* Exercise inputs *
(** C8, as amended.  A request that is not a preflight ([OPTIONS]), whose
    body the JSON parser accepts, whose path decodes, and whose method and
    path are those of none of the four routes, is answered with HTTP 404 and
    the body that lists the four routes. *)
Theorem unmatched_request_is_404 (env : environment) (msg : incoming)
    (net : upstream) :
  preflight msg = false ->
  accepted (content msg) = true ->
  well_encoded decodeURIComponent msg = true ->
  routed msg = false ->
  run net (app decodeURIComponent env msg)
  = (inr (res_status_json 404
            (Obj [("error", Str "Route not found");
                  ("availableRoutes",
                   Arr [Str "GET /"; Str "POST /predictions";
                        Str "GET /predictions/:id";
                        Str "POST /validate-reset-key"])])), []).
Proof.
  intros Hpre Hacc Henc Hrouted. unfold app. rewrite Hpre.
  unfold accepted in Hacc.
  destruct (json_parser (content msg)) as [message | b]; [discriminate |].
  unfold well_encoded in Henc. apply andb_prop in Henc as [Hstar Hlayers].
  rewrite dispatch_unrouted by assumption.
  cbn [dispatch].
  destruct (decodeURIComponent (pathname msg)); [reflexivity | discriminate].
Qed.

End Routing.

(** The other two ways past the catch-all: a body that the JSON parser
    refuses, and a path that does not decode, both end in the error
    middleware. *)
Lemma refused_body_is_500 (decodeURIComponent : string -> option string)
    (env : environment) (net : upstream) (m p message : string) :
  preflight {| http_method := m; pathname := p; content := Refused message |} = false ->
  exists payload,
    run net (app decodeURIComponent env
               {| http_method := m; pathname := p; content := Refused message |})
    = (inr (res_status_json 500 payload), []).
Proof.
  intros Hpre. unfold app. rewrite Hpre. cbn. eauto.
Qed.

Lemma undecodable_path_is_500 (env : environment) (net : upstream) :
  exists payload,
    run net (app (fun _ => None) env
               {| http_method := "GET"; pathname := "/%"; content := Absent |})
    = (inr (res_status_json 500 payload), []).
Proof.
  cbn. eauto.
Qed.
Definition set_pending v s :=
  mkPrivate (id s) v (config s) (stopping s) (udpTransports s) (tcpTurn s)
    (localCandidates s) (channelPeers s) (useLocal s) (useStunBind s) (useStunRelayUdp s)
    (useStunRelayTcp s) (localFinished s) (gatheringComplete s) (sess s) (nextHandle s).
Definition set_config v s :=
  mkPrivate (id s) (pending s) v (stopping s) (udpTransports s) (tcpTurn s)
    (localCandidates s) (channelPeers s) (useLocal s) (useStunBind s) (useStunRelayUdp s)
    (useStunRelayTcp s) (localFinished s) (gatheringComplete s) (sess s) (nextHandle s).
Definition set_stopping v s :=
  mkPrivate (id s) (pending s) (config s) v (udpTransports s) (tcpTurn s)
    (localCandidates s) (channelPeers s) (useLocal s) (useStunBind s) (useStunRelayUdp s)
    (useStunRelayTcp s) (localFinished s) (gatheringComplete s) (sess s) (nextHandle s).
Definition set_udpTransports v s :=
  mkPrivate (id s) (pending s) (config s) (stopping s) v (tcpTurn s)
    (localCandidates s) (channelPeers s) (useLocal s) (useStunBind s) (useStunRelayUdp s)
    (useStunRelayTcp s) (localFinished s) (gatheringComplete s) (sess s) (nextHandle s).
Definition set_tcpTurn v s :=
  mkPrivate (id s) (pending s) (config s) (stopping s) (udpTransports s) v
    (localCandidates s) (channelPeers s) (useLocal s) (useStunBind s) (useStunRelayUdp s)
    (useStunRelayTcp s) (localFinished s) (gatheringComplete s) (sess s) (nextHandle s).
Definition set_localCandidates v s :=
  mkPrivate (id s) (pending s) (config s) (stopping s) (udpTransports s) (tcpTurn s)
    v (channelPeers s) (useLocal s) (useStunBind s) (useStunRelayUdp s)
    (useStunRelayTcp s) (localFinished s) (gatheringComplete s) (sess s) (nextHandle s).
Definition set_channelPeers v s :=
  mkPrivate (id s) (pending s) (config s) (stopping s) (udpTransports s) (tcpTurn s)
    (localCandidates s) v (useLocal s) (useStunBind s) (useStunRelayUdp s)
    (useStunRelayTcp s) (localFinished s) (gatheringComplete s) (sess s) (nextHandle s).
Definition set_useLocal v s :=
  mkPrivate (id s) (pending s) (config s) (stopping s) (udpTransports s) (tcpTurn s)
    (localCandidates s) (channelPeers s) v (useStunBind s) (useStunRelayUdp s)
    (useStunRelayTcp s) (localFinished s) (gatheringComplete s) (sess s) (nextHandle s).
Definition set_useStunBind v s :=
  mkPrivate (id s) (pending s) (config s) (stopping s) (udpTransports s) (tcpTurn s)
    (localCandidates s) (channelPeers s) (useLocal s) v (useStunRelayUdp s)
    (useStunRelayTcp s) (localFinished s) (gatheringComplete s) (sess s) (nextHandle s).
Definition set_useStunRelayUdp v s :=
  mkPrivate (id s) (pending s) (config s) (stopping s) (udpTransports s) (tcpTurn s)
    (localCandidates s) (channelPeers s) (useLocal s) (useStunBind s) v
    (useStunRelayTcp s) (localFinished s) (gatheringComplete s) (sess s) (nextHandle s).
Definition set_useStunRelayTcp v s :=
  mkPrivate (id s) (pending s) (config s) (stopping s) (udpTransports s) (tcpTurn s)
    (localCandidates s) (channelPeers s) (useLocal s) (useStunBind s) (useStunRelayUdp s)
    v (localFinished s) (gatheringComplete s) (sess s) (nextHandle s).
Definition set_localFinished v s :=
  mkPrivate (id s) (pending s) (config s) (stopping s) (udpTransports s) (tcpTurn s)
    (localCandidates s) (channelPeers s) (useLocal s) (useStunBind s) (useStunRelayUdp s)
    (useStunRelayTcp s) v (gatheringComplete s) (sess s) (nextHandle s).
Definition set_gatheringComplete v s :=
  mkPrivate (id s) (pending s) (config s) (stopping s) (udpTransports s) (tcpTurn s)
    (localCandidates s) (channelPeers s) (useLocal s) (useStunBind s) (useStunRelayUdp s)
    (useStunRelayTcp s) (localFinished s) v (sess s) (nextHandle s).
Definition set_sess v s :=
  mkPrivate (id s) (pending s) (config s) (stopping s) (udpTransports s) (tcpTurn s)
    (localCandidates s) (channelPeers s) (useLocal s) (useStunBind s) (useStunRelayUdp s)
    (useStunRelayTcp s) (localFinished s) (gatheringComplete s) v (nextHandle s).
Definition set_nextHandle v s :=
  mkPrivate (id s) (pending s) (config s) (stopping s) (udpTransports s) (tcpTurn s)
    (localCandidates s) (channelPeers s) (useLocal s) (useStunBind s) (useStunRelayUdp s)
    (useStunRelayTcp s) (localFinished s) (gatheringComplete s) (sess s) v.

...

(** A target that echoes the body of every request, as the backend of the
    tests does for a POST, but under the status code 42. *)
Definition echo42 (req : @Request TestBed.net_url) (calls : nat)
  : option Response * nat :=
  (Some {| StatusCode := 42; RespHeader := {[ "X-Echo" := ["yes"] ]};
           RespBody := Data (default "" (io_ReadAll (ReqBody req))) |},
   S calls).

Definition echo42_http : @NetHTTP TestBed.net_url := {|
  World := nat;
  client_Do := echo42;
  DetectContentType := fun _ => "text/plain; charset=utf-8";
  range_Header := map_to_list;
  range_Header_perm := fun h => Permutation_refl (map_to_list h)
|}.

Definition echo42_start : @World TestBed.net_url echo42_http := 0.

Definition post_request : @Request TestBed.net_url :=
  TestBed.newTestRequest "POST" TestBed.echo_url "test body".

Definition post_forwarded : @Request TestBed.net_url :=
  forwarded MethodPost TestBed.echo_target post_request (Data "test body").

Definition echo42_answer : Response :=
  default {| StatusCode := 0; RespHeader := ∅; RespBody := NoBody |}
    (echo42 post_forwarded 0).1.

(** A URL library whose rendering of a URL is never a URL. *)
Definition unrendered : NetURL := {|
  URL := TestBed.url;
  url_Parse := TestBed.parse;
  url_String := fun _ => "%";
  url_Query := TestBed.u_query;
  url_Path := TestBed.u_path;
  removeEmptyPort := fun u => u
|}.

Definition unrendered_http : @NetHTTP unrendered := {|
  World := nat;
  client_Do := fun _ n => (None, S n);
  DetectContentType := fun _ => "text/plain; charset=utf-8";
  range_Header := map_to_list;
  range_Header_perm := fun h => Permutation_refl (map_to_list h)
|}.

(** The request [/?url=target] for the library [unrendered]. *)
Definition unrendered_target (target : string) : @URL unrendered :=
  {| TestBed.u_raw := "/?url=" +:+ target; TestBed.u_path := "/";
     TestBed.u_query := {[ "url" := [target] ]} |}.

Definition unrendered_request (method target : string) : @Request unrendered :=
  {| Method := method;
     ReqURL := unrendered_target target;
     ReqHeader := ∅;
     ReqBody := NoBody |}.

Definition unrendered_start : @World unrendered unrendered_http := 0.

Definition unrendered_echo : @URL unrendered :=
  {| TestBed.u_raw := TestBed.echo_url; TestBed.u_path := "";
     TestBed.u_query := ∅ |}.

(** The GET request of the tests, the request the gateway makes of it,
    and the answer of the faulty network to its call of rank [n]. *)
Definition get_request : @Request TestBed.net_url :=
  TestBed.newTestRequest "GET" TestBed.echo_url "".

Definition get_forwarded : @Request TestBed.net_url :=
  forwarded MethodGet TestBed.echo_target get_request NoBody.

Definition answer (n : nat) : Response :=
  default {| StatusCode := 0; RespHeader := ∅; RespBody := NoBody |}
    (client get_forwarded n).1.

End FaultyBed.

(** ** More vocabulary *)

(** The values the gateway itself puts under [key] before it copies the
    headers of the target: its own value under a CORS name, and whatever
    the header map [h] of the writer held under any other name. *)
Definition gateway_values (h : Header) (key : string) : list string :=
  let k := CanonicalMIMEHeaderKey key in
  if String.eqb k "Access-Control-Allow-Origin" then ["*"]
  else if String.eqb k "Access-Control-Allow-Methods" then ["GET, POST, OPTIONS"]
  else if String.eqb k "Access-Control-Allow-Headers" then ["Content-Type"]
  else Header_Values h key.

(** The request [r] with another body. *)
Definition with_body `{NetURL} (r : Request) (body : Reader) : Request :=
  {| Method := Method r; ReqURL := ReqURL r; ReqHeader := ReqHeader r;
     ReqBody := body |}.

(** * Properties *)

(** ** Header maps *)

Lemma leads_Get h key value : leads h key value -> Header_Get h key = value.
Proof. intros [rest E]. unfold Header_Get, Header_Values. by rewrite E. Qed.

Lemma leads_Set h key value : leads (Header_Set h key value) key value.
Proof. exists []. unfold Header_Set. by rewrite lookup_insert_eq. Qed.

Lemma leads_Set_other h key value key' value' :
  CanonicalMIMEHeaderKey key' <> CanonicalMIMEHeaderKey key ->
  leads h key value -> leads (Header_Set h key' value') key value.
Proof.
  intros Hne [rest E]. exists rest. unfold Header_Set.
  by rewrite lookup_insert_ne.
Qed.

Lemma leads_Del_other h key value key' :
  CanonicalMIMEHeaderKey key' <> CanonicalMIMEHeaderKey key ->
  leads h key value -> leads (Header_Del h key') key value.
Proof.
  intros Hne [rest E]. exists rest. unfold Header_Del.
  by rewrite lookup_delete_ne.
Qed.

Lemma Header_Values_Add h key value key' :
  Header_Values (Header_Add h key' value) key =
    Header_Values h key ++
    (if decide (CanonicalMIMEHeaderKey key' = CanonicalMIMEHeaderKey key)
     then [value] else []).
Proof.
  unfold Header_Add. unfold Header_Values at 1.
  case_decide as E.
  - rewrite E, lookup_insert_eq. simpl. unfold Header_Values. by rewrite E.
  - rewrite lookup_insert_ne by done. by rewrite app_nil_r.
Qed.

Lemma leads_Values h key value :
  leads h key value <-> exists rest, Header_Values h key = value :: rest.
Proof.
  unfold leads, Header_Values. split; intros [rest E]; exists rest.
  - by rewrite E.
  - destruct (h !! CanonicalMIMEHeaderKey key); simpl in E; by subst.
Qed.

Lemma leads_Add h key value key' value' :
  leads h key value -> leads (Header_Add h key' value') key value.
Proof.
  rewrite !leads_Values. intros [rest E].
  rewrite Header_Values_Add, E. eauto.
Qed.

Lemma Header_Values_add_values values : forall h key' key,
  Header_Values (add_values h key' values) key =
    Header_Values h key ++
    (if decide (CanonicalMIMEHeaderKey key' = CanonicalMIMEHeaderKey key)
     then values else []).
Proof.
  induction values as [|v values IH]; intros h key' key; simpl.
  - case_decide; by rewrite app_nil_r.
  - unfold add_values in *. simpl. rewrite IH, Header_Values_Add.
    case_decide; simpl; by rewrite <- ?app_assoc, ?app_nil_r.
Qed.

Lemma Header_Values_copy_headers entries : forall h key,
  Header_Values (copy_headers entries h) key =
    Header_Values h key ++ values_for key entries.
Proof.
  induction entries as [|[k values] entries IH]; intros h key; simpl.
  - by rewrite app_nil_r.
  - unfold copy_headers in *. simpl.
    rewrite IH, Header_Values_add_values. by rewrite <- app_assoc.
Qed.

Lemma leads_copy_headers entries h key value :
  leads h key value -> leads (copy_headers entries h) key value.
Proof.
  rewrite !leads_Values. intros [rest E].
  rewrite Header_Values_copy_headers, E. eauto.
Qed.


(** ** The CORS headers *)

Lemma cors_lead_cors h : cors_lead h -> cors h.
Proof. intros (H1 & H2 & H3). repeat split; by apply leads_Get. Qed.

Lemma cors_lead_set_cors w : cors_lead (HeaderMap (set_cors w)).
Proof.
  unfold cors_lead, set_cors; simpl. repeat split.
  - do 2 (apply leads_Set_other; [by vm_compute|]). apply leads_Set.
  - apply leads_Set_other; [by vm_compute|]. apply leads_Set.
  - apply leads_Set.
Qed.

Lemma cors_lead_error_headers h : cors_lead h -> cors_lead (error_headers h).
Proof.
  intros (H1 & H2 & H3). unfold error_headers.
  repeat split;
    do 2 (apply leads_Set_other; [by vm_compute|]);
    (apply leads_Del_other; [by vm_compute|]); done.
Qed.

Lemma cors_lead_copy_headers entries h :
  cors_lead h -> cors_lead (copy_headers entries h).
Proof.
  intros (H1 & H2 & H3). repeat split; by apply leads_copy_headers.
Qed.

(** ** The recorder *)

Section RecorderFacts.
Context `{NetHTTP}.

* Directions *
The answer is the lines above between the line holding "Theorem unmatched_request_is_404 (env" and the line holding "destruct (json_parser (content", inclusive, each written out exactly, and no others.

* Output *
Theorem unmatched_request_is_404 (env : environment) (msg : incoming)
    (net : upstream) :
  preflight msg = false ->
  accepted (content msg) = true ->
  well_encoded decodeURIComponent msg = true ->
  routed msg = false ->
  run net (app decodeURIComponent env msg)
  = (inr (res_status_json 404
            (Obj [("error", Str "Route not found");
                  ("availableRoutes",
                   Arr [Str "GET /"; Str "POST /predictions";
                        Str "GET /predictions/:id";
                        Str "POST /validate-reset-key"])])), []).
Proof.
  intros Hpre Hacc Henc Hrouted. unfold app. rewrite Hpre.
  unfold accepted in Hacc.
  destruct (json_parser (content msg)) as [message | b]; [discriminate |].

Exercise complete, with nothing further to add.